[Exercise data — start]

(* ===== verification/UniDagBuild.v ===== *)
(** Building a graph of [UniDag]: rules for the steps that fill the array of
    nodes, in the style of a program logic.  A triple says what a step leaves
    when every allocation it asks for is granted, and that it otherwise reports
    the failure and every block it holds is reachable from the nodes. *)
From S2P Require Import Prelude Flagcx Arrays C2cRunner KernelTrigger UniDag.

(** ** Blocks *)

Definition node_blocks (n : uniRunnerDagNode) : Z :=
  match nd_data n with P2pNode (Some _) _ => 1 | _ => 0 end + match nd_children n with Some _ => 1 | None => 0 end.

Fixpoint blocks (l : list uniRunnerDagNode) : Z := match l with [] => 0 | n :: l => node_blocks n + blocks l end.

Lemma blocks_app l1 l2 : blocks (l1 ++ l2) = blocks l1 + blocks l2.
Proof. induction l1 as [|n l1 IH]; cbn; [done|]. rewrite IH. lia. Qed.

Lemma blocks_zero k : blocks (replicate k node_zero) = 0.
Proof. induction k as [|k IH]; cbn; [done|]. by rewrite IH. Qed.

(** The blocks held are those that [cleanupDagScheduler] finds. *)
Definition dag_blocks (d : dag) : Z := match dg_nodes d with None => 0 | Some l => 1 + blocks l end.
Definition accounted (d : dag) : Prop := dg_live d = dag_blocks d.

(** ** Triples *)

Definition triple (mem : nat -> bool) (P : Z * dag -> Prop) (p : build) (Q : Z * dag -> Prop) : Prop :=
  forall s, P s -> exists r s', p s = Some (r, s') /\
    (r = flagcxSuccess /\ Q s' \/ r = flagcxSystemError /\ accounted s'.2 /\ exists n, mem n = false).

(** The state while the array is filled: the nodes so far, how many are left,
    and the queues. *)
Definition at_ (num g : Z) (l : list uniRunnerDagNode) (rest : nat) (pending : Z) (p2p red : list Z) (s : Z * dag) : Prop :=
  exists k, s = (g, MkDag (Some (l ++ replicate rest node_zero)) num pending p2p red [] [] k (1 + blocks l)).

Lemma for_to_ext n f g : (forall i s, f i s = g i s) -> forall s, for_to n f s = for_to n g s.
Proof.
  intros H. unfold for_to. generalize 0 as i. induction (Z.to_nat n) as [|k IH]; intros i s; [done|]. cbn. unfold and_then.
  rewrite H. destruct (g i s) as [[r s']|]; cbn; [|done]. destruct (flagcx_failed r); [done|apply IH].
Qed.

Section Rules.
Context (mem : nat -> bool).
Abbreviation T := (triple mem).

Lemma triple_finish P : T P finish P.
Proof. intros s Hs. exists flagcxSuccess, s. split; [done|]. by left. Qed.

Lemma triple_pre (P P' Q : Z * dag -> Prop) p : (forall s, P' s -> P s) -> T P p Q -> T P' p Q.
Proof. intros HP H s Hs. apply H, HP, Hs. Qed.

Lemma triple_post (P Q Q' : Z * dag -> Prop) p : T P p Q -> (forall s, Q s -> Q' s) -> T P p Q'.
Proof.
  intros H HQ s Hs. destruct (H s Hs) as (r & s' & E & [[-> Hq]|Hf]).
  - exists flagcxSuccess, s'. split; [done|]. left. split; [done|by apply HQ].
  - exists r, s'. split; [done|by right].
Qed.

Lemma triple_ext (P Q : Z * dag -> Prop) p q : (forall s, p s = q s) -> T P p Q -> T P q Q.
Proof. intros E H s Hs. rewrite <- E. by apply H. Qed.

Lemma triple_seq P Q R p q : T P p Q -> T Q q R -> T P (and_then p q) R.
Proof.
  intros Hp Hq s Hs. unfold and_then. destruct (Hp s Hs) as (r & s' & -> & [[-> HQ]|[-> Hf]]); cbn.
  - exact (Hq s' HQ).
  - exists flagcxSystemError, s'. split; [done|]. by right.
Qed.

Lemma triple_assoc P Q p q r : T P (and_then (and_then p q) r) Q -> T P (and_then p (and_then q r)) Q.
Proof.
  intros H s Hs. destruct (H s Hs) as (r' & s' & E & HQ). exists r', s'. split; [|done]. rewrite <- E. unfold and_then.
  destruct (p s) as [[r1 s1]|]; cbn; [|done]. destruct (flagcx_failed r1) eqn:Hf; cbn; [by rewrite Hf|done].
Qed.

Lemma triple_for (I : Z -> Z * dag -> Prop) body : forall n from,
  (forall i, from <= i < from + Z.of_nat n -> T (I i) (body i) (I (i + 1))) -> T (I from) (for_loop from n body) (I (from + Z.of_nat n)).
Proof.
  induction n as [|n IH]; intros from H.
  - rewrite Z.add_0_r. apply triple_finish.
  - cbn [for_loop]. eapply triple_seq; [apply H; lia|].
    replace (from + Z.of_nat (S n)) with (from + 1 + Z.of_nat n) by lia. apply IH. intros i Hi. apply H. lia.
Qed.

Lemma triple_for_to (I : Z -> Z * dag -> Prop) body n :
  0 <= n -> (forall i, 0 <= i < n -> T (I i) (body i) (I (i + 1))) -> T (I 0) (for_to n body) (I n).
Proof.
  intros Hn H. unfold for_to. pose proof (triple_for I body (Z.to_nat n) 0) as Hf. rewrite Z2Nat.id in Hf by done.
  apply Hf. intros i Hi. apply H. lia.
Qed.

Lemma triple_with_idx num g l rest pending p2p red k Q :
  T (at_ num (g + 1) (l ++ [node_zero]) rest pending p2p red) (k g) Q ->
  T (at_ num g l (S rest) pending p2p red) (with_idx k) Q.
Proof.
  intros H s (n & ->). cbn. apply H. exists n. cbn [replicate]. rewrite <- app_assoc, blocks_app. cbn.
  by rewrite !Z.add_0_r.
Qed.

Lemma triple_here num g l rest pending p2p red k Q :
  T (at_ num g l rest pending p2p red) (k g) Q -> T (at_ num g l rest pending p2p red) (here k) Q.
Proof. intros H s (n & ->). apply H. by exists n. Qed.

Lemma triple_pend num g l rest pending p2p red :
  T (at_ num g l rest pending p2p red) pend (at_ num g l rest (pending + 1) p2p red).
Proof. intros s (n & ->). eexists flagcxSuccess, _. split; [reflexivity|]. left. split; [done|]. by exists n. Qed.

Lemma triple_enqueue_p2p num g l rest pending p2p red i :
  T (at_ num g l rest pending p2p red) (enqueue_p2p i) (at_ num g l rest pending (p2p ++ [i]) red).
Proof. intros s (n & ->). eexists flagcxSuccess, _. split; [reflexivity|]. left. split; [done|]. by exists n. Qed.

Lemma triple_enqueue_red num g l rest pending p2p red i :
  T (at_ num g l rest pending p2p red) (enqueue_red i) (at_ num g l rest pending p2p (red ++ [i])).
Proof. intros s (n & ->). eexists flagcxSuccess, _. split; [reflexivity|]. left. split; [done|]. by exists n. Qed.

(** ** Changing a node *)

Lemma get_middle {A} (l1 : list A) x l2 i : i = Z.of_nat (length l1) -> arr_get (l1 ++ x :: l2) i = Some x.
Proof. intros ->. rewrite arr_get_nat. by apply list_lookup_middle. Qed.

Lemma set_middle {A} (l1 : list A) x l2 y i : i = Z.of_nat (length l1) -> arr_set (l1 ++ x :: l2) i y = Some (l1 ++ y :: l2).
Proof.
  intros ->. rewrite arr_set_nat by (rewrite length_app; cbn; lia). f_equal.
  rewrite insert_app_r_alt by lia. by rewrite Nat.sub_diag.
Qed.

Lemma triple_upd num g l1 n l2 rest pending p2p red i f :
  i = Z.of_nat (length l1) -> node_blocks (f n) = node_blocks n ->
  T (at_ num g (l1 ++ n :: l2) rest pending p2p red) (upd_node i f) (at_ num g (l1 ++ f n :: l2) rest pending p2p red).
Proof.
  intros Hi Hb s (k & ->). unfold upd_node. cbn [dg_nodes mbind option_bind]. rewrite <- app_assoc. cbn [app].
  rewrite get_middle by done. cbn [mbind option_bind]. rewrite set_middle by done. cbn.
  eexists flagcxSuccess, _. split; [reflexivity|]. left. split; [done|]. exists k. unfold set_nodes. cbn.
  rewrite <- app_assoc, !blocks_app. cbn. by rewrite Hb.
Qed.

(** An allocation with the change that takes it. *)
Lemma triple_calloc num g l1 n l2 rest pending p2p red i f :
  i = Z.of_nat (length l1) -> node_blocks (f n) = node_blocks n + 1 ->
  T (at_ num g (l1 ++ n :: l2) rest pending p2p red) (and_then (calloc mem) (upd_node i f))
    (at_ num g (l1 ++ f n :: l2) rest pending p2p red).
Proof.
  intros Hi Hb s (k & ->). unfold and_then, calloc. cbn [mbind option_bind]. cbn [dg_requests count_request].
  destruct (mem k) eqn:Hk.
  - change (flagcx_failed flagcxSuccess) with false. cbn match. unfold upd_node. cbn [count_request dg_nodes mbind option_bind].
    rewrite <- app_assoc. cbn [app]. rewrite get_middle by done. cbn [mbind option_bind]. rewrite set_middle by done. cbn.
    eexists flagcxSuccess, _. split; [reflexivity|]. left. split; [done|]. exists (S k). unfold set_nodes. cbn.
    rewrite <- app_assoc, !blocks_app. cbn. rewrite Hb. do 2 f_equal. lia.
  - eexists flagcxSystemError, _. split; [reflexivity|]. right. split; [done|]. split; [|by exists k].
    unfold accounted, dag_blocks. cbn. rewrite (blocks_app _ (replicate _ _)), blocks_zero. lia.
Qed.

Lemma triple_set_child num g l1 n l2 rest pending p2p red i j c cs :
  i = Z.of_nat (length l1) -> nd_children n = Some cs -> 0 <= j < Z.of_nat (length cs) ->
  T (at_ num g (l1 ++ n :: l2) rest pending p2p red) (set_child i j c)
    (at_ num g (l1 ++ set_children (Some (<[Z.to_nat j := c]> cs)) n :: l2) rest pending p2p red).
Proof.
  intros Hi Hcs Hj s (k & ->). unfold set_child. cbn [dg_nodes mbind option_bind]. rewrite <- app_assoc. cbn [app].
  rewrite get_middle by done. cbn [mbind option_bind]. rewrite Hcs. cbn [mbind option_bind].
  assert (E : arr_set cs j c = Some (<[Z.to_nat j := c]> cs)).
  { unfold arr_set. by rewrite (proj2 (Z.leb_le 0 j)), (proj2 (Z.ltb_lt j _)) by lia. }
  rewrite E. cbn [mbind option_bind].
  rewrite set_middle by done. cbn. eexists flagcxSuccess, _. split; [reflexivity|]. left. split; [done|]. exists k.
  unfold set_nodes. cbn. rewrite <- app_assoc, !blocks_app. cbn. unfold node_blocks. cbn. by rewrite Hcs.
Qed.

Lemma triple_divide num g l rest pending p2p red n :
  n <> 0 -> T (at_ num g l rest pending p2p red) (divide_by n) (at_ num g l rest pending p2p red).
Proof.
  intros Hn s Hs. unfold divide_by. rewrite (proj2 (Z.eqb_neq n 0)) by done. exists flagcxSuccess, s. split; [done|]. by left.
Qed.

(** ** A node at the end of the array *)

Lemma triple_p2p_node num g l rest pending p2p red i ops :
  i = Z.of_nat (length l) ->
  T (at_ num g (l ++ [node_zero]) rest pending p2p red) (p2p_node mem i ops)
    (at_ num g (l ++ [MkNode (P2pNode (Some ops) 0) 0 0 None]) rest pending p2p red).
Proof.
  intros Hi. eapply triple_seq; [by apply (triple_upd num g l node_zero [])|].
  by apply (triple_calloc num g l (set_data (P2pNode None 0) node_zero) []).
Qed.

Lemma triple_p2p_parents num g l n rest pending p2p red i first later step :
  i = Z.of_nat (length l) ->
  T (at_ num g (l ++ [n]) rest pending p2p red) (p2p_parents i first later step)
    (at_ num g (l ++ [set_numParents (if i =? 0 then 0 else if step =? 0 then first else later) n]) rest
      (pending + if i =? 0 then 0 else 1) (p2p ++ if i =? 0 then [i] else []) red).
Proof.
  intros Hi. unfold p2p_parents. destruct (i =? 0).
  - rewrite Z.add_0_r. eapply triple_seq; [by apply (triple_upd num g l n [])|].
    apply triple_enqueue_p2p.
  - rewrite app_nil_r. eapply triple_seq; [by apply (triple_upd num g l n [])|].
    apply triple_pend.
Qed.

Definition with_children (cs : list Z) (n : uniRunnerDagNode) : uniRunnerDagNode :=
  MkNode (nd_data n) (nd_numParents n) (Z.of_nat (length cs)) (Some cs).

(** The array of children, cleared. *)
Lemma triple_children num g l n rest pending p2p red i k :
  i = Z.of_nat (length l) -> nd_children n = None -> 0 <= k ->
  T (at_ num g (l ++ [n]) rest pending p2p red) (and_then (set_numChildren i k) (alloc_children mem i k))
    (at_ num g (l ++ [with_children (replicate (Z.to_nat k) 0) n]) rest pending p2p red).
Proof.
  intros Hi Hn Hk. eapply triple_seq; [by apply (triple_upd num g l n [])|].
  pose proof (triple_calloc num g l (MkNode (nd_data n) (nd_numParents n) k (nd_children n)) [] rest pending p2p red i
    (set_children (Some (replicate (Z.to_nat k) 0))) Hi) as H. unfold with_children. rewrite length_replicate, Z2Nat.id by done.
  apply H. unfold node_blocks. cbn. rewrite Hn. lia.
Qed.

Lemma triple_child num g l n rest pending p2p red i cs1 x cs2 j c :
  i = Z.of_nat (length l) -> j = Z.of_nat (length cs1) ->
  T (at_ num g (l ++ [with_children (cs1 ++ x :: cs2) n]) rest pending p2p red) (set_child i j c)
    (at_ num g (l ++ [with_children (cs1 ++ c :: cs2) n]) rest pending p2p red).
Proof.
  intros Hi ->. assert (Hlen : 0 <= Z.of_nat (length cs1) < Z.of_nat (length (cs1 ++ x :: cs2))) by (rewrite length_app; cbn; lia).
  pose proof (triple_set_child num g l (with_children (cs1 ++ x :: cs2) n) [] rest pending p2p red i _ c _ Hi eq_refl Hlen) as H.
  rewrite Nat2Z.id in H. assert (E : <[length cs1 := c]> (cs1 ++ x :: cs2) = cs1 ++ c :: cs2).
  { rewrite insert_app_r_alt by lia. by rewrite Nat.sub_diag. }
  rewrite E in H. unfold with_children at 2. unfold with_children in H at 2. cbn in H.
  replace (length (cs1 ++ c :: cs2)) with (length (cs1 ++ x :: cs2)) by (by rewrite !length_app). exact H.
Qed.

(** [children[j + r] = f r] for all [r] below [k]. *)
Lemma triple_children_loop num g l n rest pending p2p red i cs1 cs2 (j k : Z) (f : Z -> Z) :
  i = Z.of_nat (length l) -> j = Z.of_nat (length cs1) -> 0 <= k ->
  T (at_ num g (l ++ [with_children (cs1 ++ replicate (Z.to_nat k) 0 ++ cs2) n]) rest pending p2p red)
    (for_to k (fun r => set_child i (r + j) (f r)))
    (at_ num g (l ++ [with_children (cs1 ++ (f <$> seqZ 0 k) ++ cs2) n]) rest pending p2p red).
Proof.
  intros Hi Hj Hk.
  set (I := fun r => at_ num g (l ++ [with_children (cs1 ++ (f <$> seqZ 0 r) ++ replicate (Z.to_nat (k - r)) 0 ++ cs2) n]) rest pending p2p red).
  assert (H : T (I 0) (for_to k (fun r => set_child i (r + j) (f r))) (I k)).
  { apply triple_for_to; [done|]. intros r Hr. unfold I. replace (Z.to_nat (k - r)) with (S (Z.to_nat (k - (r + 1)))) by lia.
    rewrite seqZ_app, fmap_app by lia. cbn [replicate app]. change (seqZ (0 + r) 1) with [r]. cbn [fmap list_fmap].
    rewrite <- (app_assoc (f <$> _)), !(app_assoc cs1). cbn [app]. apply triple_child; [done|].
    rewrite length_app, length_fmap, length_seqZ. lia. }
  unfold I in H. rewrite Z.sub_0_r, Z.sub_diag in H. exact H.
Qed.

Lemma triple_red_node num g l rest pending p2p red i data child :
  i = Z.of_nat (length l) -> node_blocks (MkNode data 0 0 None) = 0 ->
  T (at_ num g (l ++ [node_zero]) rest pending p2p red) (red_node mem i data child)
    (at_ num g (l ++ [match child with Some c => MkNode data 1 1 (Some [c]) | None => MkNode data 1 0 None end]) rest (pending + 1) p2p red).
Proof.
  intros Hi Hb. unfold red_node.
  eapply triple_seq; [apply (triple_upd num g l node_zero []); [done|exact Hb]|].
  eapply triple_seq; [apply triple_pend|].
  eapply triple_seq; [by apply (triple_upd num g l (set_data data node_zero) [])|]. cbn.
  destruct child as [c|]; [|by apply (triple_upd num g l (MkNode data 1 0 None) [])].
  apply triple_assoc. eapply triple_seq; [by apply triple_children|].
  exact (triple_child num g l (MkNode data 1 0 None) rest _ p2p red i [] 0 [] 0 c Hi eq_refl).
Qed.

End Rules.
(* ===== verification/UniDagChainInit.v ===== *)
(** Reduce-scatter, tree reduction and all-gather build the graphs of
    [UniDagChain]. *)
From S2P Require Import Prelude Flagcx Arrays C2cRunner KernelTrigger UniDag UniDagBuild UniDagShape UniDagInit UniDagChain.

(** The step that reduce-scatter and tree reduction share: the transfer [ops],
    its reductions, and what follows unless [last]. *)
Definition chain_step mem (R size S_ : Z) (ops : list uniRunnerP2pOpData) (data : Z -> nodeData) (last : bool) (s i : Z) : build :=
  with_idx (fun p2p =>
    and_then (p2p_node mem p2p ops)
    (and_then (p2p_parents p2p 1 (1 + R) i)
    (and_then (step_children mem p2p R
      (if s =? S_ - 1 then if negb last then Some ((i + 1) * (1 + R)) else None else Some (p2p + size)))
    (and_then (divide_by R) (here (fun start =>
      for_to R (fun r => with_idx (fun red => red_node mem red (data r) (if last then None else Some (start + R)))))))))).

Section Chain.
Context (mem : nat -> bool) (K R S_ : Z) (send copy : bool) (data : ring_tag -> nodeData).
Context (HK : 0 <= K) (HR : 1 <= R) (HS : 1 <= S_).
Abbreviation T := (triple mem).
Abbreviation size := (ch_size K R send).
Abbreviation idx := (ch_idx K R S_ send).
Abbreviation node := (ch_node K R S_ send data).

Lemma triple_step_children num g l nd rest pending p2p red i next :
  i = Z.of_nat (length l) -> nd_children nd = None -> g = i + 1 ->
  T (at_ num g (l ++ [nd]) rest pending p2p red) (step_children mem i R next)
    (at_ num g (l ++ [with_children (((fun r => i + 1 + r) <$> seqZ 0 R) ++ match next with Some c => [c] | None => [] end) nd]) rest pending p2p red).
Proof.
  intros Hi Hnd Hg. unfold step_children. apply triple_assoc.
  eapply triple_seq; [apply triple_children; [done..|destruct next; lia]|].
  assert (Er : replicate (Z.to_nat (match next with Some _ => 1 + R | None => R end)) 0 =
    [] ++ replicate (Z.to_nat R) 0 ++ match next with Some _ => [0] | None => [] end).
  { destruct next; cbn [app]; [|by rewrite app_nil_r]. rewrite <- replicate_S_end. f_equal. lia. }
  rewrite Er. eapply triple_seq.
  { pose proof (triple_children_loop mem num g l nd rest pending p2p red i [] (match next with Some _ => [0] | None => [] end) 0 R
      (fun r => i + 1 + r) Hi eq_refl ltac:(lia)) as H. refine (triple_ext mem _ _ _ _ (for_to_ext _ _ _ _) H). intros r s. by rewrite Z.add_0_r. }
  cbn [app]. destruct next as [c|]; [|apply triple_finish].
  apply triple_child; [done|]. rewrite length_fmap, length_seqZ. lia.
Qed.

Lemma ch_idx_first s i : 0 <= s < S_ -> 0 <= i < K -> 0 <= idx (Scatter s i) /\ (idx (Scatter s i) = 0 <-> s = 0 /\ i = 0).
Proof.
  intros Hs Hi. cbn. assert (1 <= size) by (unfold ch_size; destruct send; nia). clear HK HS.
  pose proof (Z.mul_nonneg_nonneg s size). pose proof (Z.mul_nonneg_nonneg i (1 + R)).
  split; [lia|]. split; [|intros [-> ->]; lia]. intros E. clear -E H H0 H1 Hs Hi HR. split; nia.
Qed.

Lemma ch_scatter_node s i g ops last : 0 <= s < S_ -> 0 <= i < K -> g = idx (Scatter s i) ->
  data (Scatter s i) = P2pNode (Some ops) 0 -> last = bool_decide (i = K - 1 /\ send = false) ->
  with_children (((fun r => g + 1 + r) <$> seqZ 0 R) ++
      match (if s =? S_ - 1 then if negb last then Some ((i + 1) * (1 + R)) else None else Some (g + size)) with Some c => [c] | None => [] end)
    (set_numParents (if g =? 0 then 0 else if i =? 0 then 1 else 1 + R) (MkNode (P2pNode (Some ops) 0) 0 0 None))
  = node (Scatter s i).
Proof.
  intros Hs Hi Hg Hd Hlast. destruct (ch_idx_first s i Hs Hi) as [Hpos Hzero]. rewrite <- Hg in Hzero, Hpos.
  unfold ch_node, ch_array, with_children, set_numParents. cbn [nd_data nd_numParents]. rewrite Hd.
  match goal with |- MkNode _ _ _ (Some ?x) = _ => assert (Ec : x = idx <$> ch_children K R S_ send (Scatter s i)) end.
  { cbn [ch_children]. rewrite fmap_app. f_equal.
    - rewrite <- list_fmap_compose. apply list_fmap_ext. intros k r _. cbn. rewrite Hg. cbn. lia.
    - unfold next_step. rewrite Hlast. destruct (Z.eqb_spec s (S_ - 1)), (Z.ltb_spec s (S_ - 1)); try lia; [|rewrite Hg; cbn; f_equal; lia].
      case_bool_decide as Hl; destruct (Z.ltb_spec i (K - 1)); cbn; try lia; try (f_equal; lia).
      + by destruct Hl as [_ ->].
      + destruct send eqn:Es; cbn; [f_equal; replace i with (K - 1) by lia; lia|]. exfalso. apply Hl. split; [lia|done]. }
  rewrite Ec, length_fmap. f_equal. cbn [ch_parents]. rewrite length_app.
  destruct (Z.eqb_spec g 0) as [E|E].
  - apply Hzero in E as [-> ->]. done.
  - destruct (Z.eqb_spec i 0), (Z.ltb_spec 0 i); try lia; destruct (Z.ltb_spec 0 s); cbn; rewrite ?length_fmap, ?length_seqZ; lia.
Qed.

Lemma ch_reduce_node s i r last : 0 <= i < K -> last = bool_decide (i = K - 1 /\ send = false) ->
  node (Reduce s i r) = match (if last then None else Some (idx (Scatter s i) + 1 + R)) with
    | Some c => MkNode (data (Reduce s i r)) 1 1 (Some [c]) | None => MkNode (data (Reduce s i r)) 1 0 None end.
Proof.
  intros Hi ->. unfold ch_node, ch_array. cbn [ch_children ch_parents]. unfold next_step.
  case_bool_decide as Hl; destruct (Z.ltb_spec i (K - 1)); try lia.
  - by destruct Hl as [_ ->].
  - cbn. do 3 f_equal. lia.
  - destruct send eqn:Es; cbn; [do 3 f_equal; replace i with (K - 1) by lia; lia|]. exfalso. apply Hl. split; [lia|done].
Qed.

[Exercise data — finish]

The answer should consist only of the lines from the one with "Lemma ch_reduce_node s" to the final line of the records above, retyped word for word.

Lemma ch_reduce_node s i r last : 0 <= i < K -> last = bool_decide (i = K - 1 /\ send = false) ->
  node (Reduce s i r) = match (if last then None else Some (idx (Scatter s i) + 1 + R)) with
    | Some c => MkNode (data (Reduce s i r)) 1 1 (Some [c]) | None => MkNode (data (Reduce s i r)) 1 0 None end.
Proof.
  intros Hi ->. unfold ch_node, ch_array. cbn [ch_children ch_parents]. unfold next_step.
  case_bool_decide as Hl; destruct (Z.ltb_spec i (K - 1)); try lia.
  - by destruct Hl as [_ ->].
  - cbn. do 3 f_equal. lia.
  - destruct send eqn:Es; cbn; [do 3 f_equal; replace i with (K - 1) by lia; lia|]. exfalso. apply Hl. split; [lia|done].
Qed.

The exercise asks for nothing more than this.